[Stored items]
※ ※ ※

(** X16. Once an adapter is made for a game object, [getBuilding] never
    throws, whatever the name it is asked for.  It returns either [null] or
    a normalized building whose id is the requested name, whose name is a
    string that is not empty, and whose owned count, cost and base rate are
    numbers, the cost and the rate not negative. *)
Theorem getBuilding_contract
  (gameObject : value) (adapter : GameStateAdapter.t) (buildingName : string) :
  GameStateAdapter.new gameObject = Ok adapter ->
  GameStateAdapter.getBuilding adapter buildingName = Ok Null \/
  exists name owned cost baseCPS rest,
    GameStateAdapter.getBuilding adapter buildingName
    = Ok (Object PlainObject
            (("id", Str buildingName) :: ("name", Str name) :: ("owned", Num owned)
             :: ("cost", Num cost) :: ("baseCPS", Num baseCPS) :: rest)) /\
    name <> "" /\ (cost <? 0) = false /\ (baseCPS <? 0) = false.
Proof.
  intros Hnew. apply new_inv in Hnew as (Hgame & k & props & objects & -> & Hobj & k' & props' & ->).
  unfold GameStateAdapter.getBuilding. rewrite Hgame, Hobj. cbn [bind].
  destruct (get_Object k' props' buildingName) as (b & ->). cbn [bind].
  destruct (truthy b) eqn:Tb; cbn [negb bind]; [|left; reflexivity].
  destruct (isValidBuilding_returns b) as ([|] & Hv); rewrite Hv; cbn [bind negb];
    [|left; reflexivity].
  right.
  apply isValidBuilding_inv in Hv
    as (kb & pb & name & amount & price & cps & -> & Hn & Hne & Ha & Hp & Hp0 & Hc & Hc0).
  unfold GameStateAdapter._extractBuildingState. rewrite Hn, Ha, Hp, Hc. cbn [bind].
  destruct (get_Object kb pb "storedCps") as (s & ->).
  destruct (get_Object kb pb "unlocked") as (u & ->).
  destruct (get_Object kb pb "bought") as (bo & ->). cbn [bind].
  exists name, amount, price, cps. eexists. split; [reflexivity|]. auto.
Qed.

Lemma getBuilding_contract_witness :
  GameStateAdapter.getBuilding {| GameStateAdapter.game := SampleGame.game |} "Cursor"
  = Ok Null \/
  exists name owned cost baseCPS rest,
    GameStateAdapter.getBuilding {| GameStateAdapter.game := SampleGame.game |} "Cursor"
    = Ok (Object PlainObject
            (("id", Str "Cursor") :: ("name", Str name) :: ("owned", Num owned)
             :: ("cost", Num cost) :: ("baseCPS", Num baseCPS) :: rest)) /\
    name <> "" /\ (cost <? 0) = false /\ (baseCPS <? 0) = false.
Proof.
  apply (getBuilding_contract SampleGame.game).
  reflexivity.
Defined.

End AdapterFacts.
(** * Convertor_Currency: the rate cache and the lookups over it

    A shallow embedding of [api_client.py], [storage.py] and, of
    [cli.py], the "update now" branch, the prompts, the listing and the
    search.

    - Python values that reach this code are exactly the values [json.load]
      and [response.json()] produce, so one type [json] stands for them;
      [JNull] is Python's [None].
    - The file system, the wall clock, the rate provider and the log of
      I/O calls form a [World]; every function that touches one of them is
      an action of the state monad [IO]. Time passes after each reading of
      the clock.
    - An exception raised inside a [try] block is a [Raise] of the result
      type [res]; the [except] clauses of the source are the matches on it.
    - Console output ([print]) is not modelled. *)

From Stdlib Require Import Floats ZArith String List Bool Lia.
From stdpp Require Import gmap strings list sorting.
Import ListNotations.

Set Warnings "-inexact-float,-register-all".
Local Open Scope string_scope.
Local Open Scope Z_scope.

(** ** Python values *)

Inductive json : Type :=
| JNull
| JBool (b : bool)
| JInt (z : Z)
| JFloat (f : float)
| JStr (s : string)
| JArr (l : list json)
| JObj (d : list (string * json)).

(** A Python [dict] with string keys keeps its insertion order: an
    association list, read by first match. *)
Abbreviation dict := (list (string * json)).

Fixpoint dict_get (k : string) (d : dict) : option json :=
  match d with
  | [] => None
  | (k', v) :: d' => if String.eqb k k' then Some v else dict_get k d'
  end.

Definition dict_keys (d : dict) : list string := map fst d.

Definition dict_has (k : string) (d : dict) : bool :=
  match dict_get k d with Some _ => true | None => false end.

(** [d[k] = v]: an existing key keeps its position, a new key goes last. *)
Fixpoint dict_set (k : string) (v : json) (d : dict) : dict :=
  match d with
  | [] => [(k, v)]
  | (k', v') :: d' =>
      if String.eqb k k' then (k, v) :: d' else (k', v') :: dict_set k v d'
  end.

(** ** Exceptions and results *)

Inductive exn : Type :=
| KeyError (k : string)
| IndexError
| TypeError
| AttributeError
| OverflowError
| ValueError.

Inductive res (A : Type) : Type :=
| Ok (a : A)
| Raise (e : exn).
Arguments Ok {A} a.
Arguments Raise {A} e.

Definition res_bind {A B} (r : res A) (k : A -> res B) : res B :=
  match r with
  | Ok a => k a
  | Raise e => Raise e
  end.

Notation "x <~ r ;; k" := (res_bind r (fun x => k))
  (at level 100, r at next level, right associativity).

(** ** The Python operations the source applies to these values *)

(** [bool(v)], as used by [if data:] and [not data]. *)
Definition truthy (v : json) : bool :=
  match v with
  | JNull => false
  | JBool b => b
  | JInt z => negb (z =? 0)
  | JFloat f => negb (PrimFloat.eqb f 0%float)
  | JStr s => negb (String.eqb s "")
  | JArr l => match l with [] => false | _ => true end
  | JObj d => match d with [] => false | _ => true end
  end.

(** [sub in s] on strings. *)
Fixpoint str_contains (sub s : string) : bool :=
  String.prefix sub s ||
  match s with
  | EmptyString => false
  | String _ s' => str_contains sub s'
  end.

Definition is_str (k : string) (v : json) : bool :=
  match v with
  | JStr s => String.eqb k s
  | _ => false
  end.

(** [k in v] for a string [k]: key test on a dict, element test on a
    list, substring test on a string, [TypeError] on the rest. *)
Definition py_contains (k : string) (v : json) : res bool :=
  match v with
  | JObj d => Ok (dict_has k d)
  | JArr l => Ok (existsb (is_str k) l)
  | JStr s => Ok (str_contains k s)
  | _ => Raise TypeError
  end.

(** [v[k]] for a string [k]. *)
Definition py_getitem (v : json) (k : string) : res json :=
  match v with
  | JObj d =>
      match dict_get k d with
      | Some x => Ok x
      | None => Raise (KeyError k)
      end
  | _ => Raise TypeError
  end.

(** [list(v.keys())]. *)
Definition py_keys (v : json) : res (list string) :=
  match v with
  | JObj d => Ok (dict_keys d)
  | _ => Raise AttributeError
  end.

(** [l[0]]. *)
Definition py_first (l : list string) : res string :=
  match l with
  | [] => Raise IndexError
  | x :: _ => Ok x
  end.

(** [v.get(k)]. *)
Definition py_get (v : json) (k : string) : res json :=
  match v with
  | JObj d =>
      match dict_get k d with
      | Some x => Ok x
      | None => Ok JNull
      end
  | _ => Raise AttributeError
  end.

(** [float(z)] for a Python [int]: round to nearest even, [OverflowError]
    when the result does not fit a binary64. *)
Definition float_of_int (z : Z) : option float :=
  let f := SF2Prim (SpecFloat.binary_normalize prec emax z 0 false) in
  if PrimFloat.is_infinity f then None else Some f.

(** [amount * v] for a float [amount]. *)
Definition py_float_mul (amount : float) (v : json) : res json :=
  match v with
  | JFloat f => Ok (JFloat (amount * f)%float)
  | JInt z =>
      match float_of_int z with
      | Some f => Ok (JFloat (amount * f)%float)
      | None => Raise OverflowError
      end
  | JBool b => Ok (JFloat (amount * (if b then 1 else 0))%float)
  | _ => Raise TypeError
  end.

(** ** The world: cache files, clock, rate provider, I/O log *)

(** What a file holds, up to what [json.load] makes of it. The only
    documents this code writes are dicts ([save_to_file] takes a
    [Dict[str, Any]]), so a cut document is a cut dict. *)
Inductive content : Type :=
| Dump (v : json)                  (* a complete JSON document decoding to [v] *)
| PartialDump (d : dict) (n : nat) (* only the first [n] characters of the
                                      document for the dict [d], cut before
                                      its closing brace *)
| Raw (s : string).                (* any other text that is not JSON *)

(** Modification times and the clock are local wall-clock readings in
    microseconds, the resolution of [datetime], counted from
    1970-01-01T00:00:00 local time. *)
Record file : Type := File { body : content; mtime : Z }.

(** Outcome of [requests.get(URL, timeout=10)] followed by
    [response.json()]: a transport failure, or a status code with a body
    that decodes to JSON ([Some]) or does not ([None]). *)
Inductive response : Type :=
| Unreachable
| Reply (status : Z) (payload : option json).

(** How the next write of a document ends: it completes; the file cannot
    be opened; or it stops after [n] characters, whether the disk or the
    encoder raised. *)
Inductive disk_fault : Type :=
| NoFault
| OpenFails
| WriteFailsAfter (n : nat).

Inductive event : Type :=
| EvStat (path : string)
| EvRead (path : string)
| EvWrite (path : string)
| EvFetch (code : string).

(** [now] is what the clock shows; [later] lists the time that passes, in
    microseconds, after each of its coming readings. The clock is read by
    [datetime.now()] and by the file system when it stamps a write, and it
    never runs backwards. *)
Record World : Type := MkWorld {
  fs : gmap string file;
  now : Z;
  net : string -> response;
  fault : disk_fault;
  trace : list event;
  later : list N
}.

Definition IO (A : Type) : Type := World -> A * World.

Definition ret {A} (a : A) : IO A := fun w => (a, w).

Definition bind {A B} (m : IO A) (k : A -> IO B) : IO B :=
  fun w => let (a, w') := m w in k a w'.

※ ※ ※

* Exercise *
Determine, please, how many lines hold "Fixpoint" in the records, and give that number by itself.

* Exercise result *
3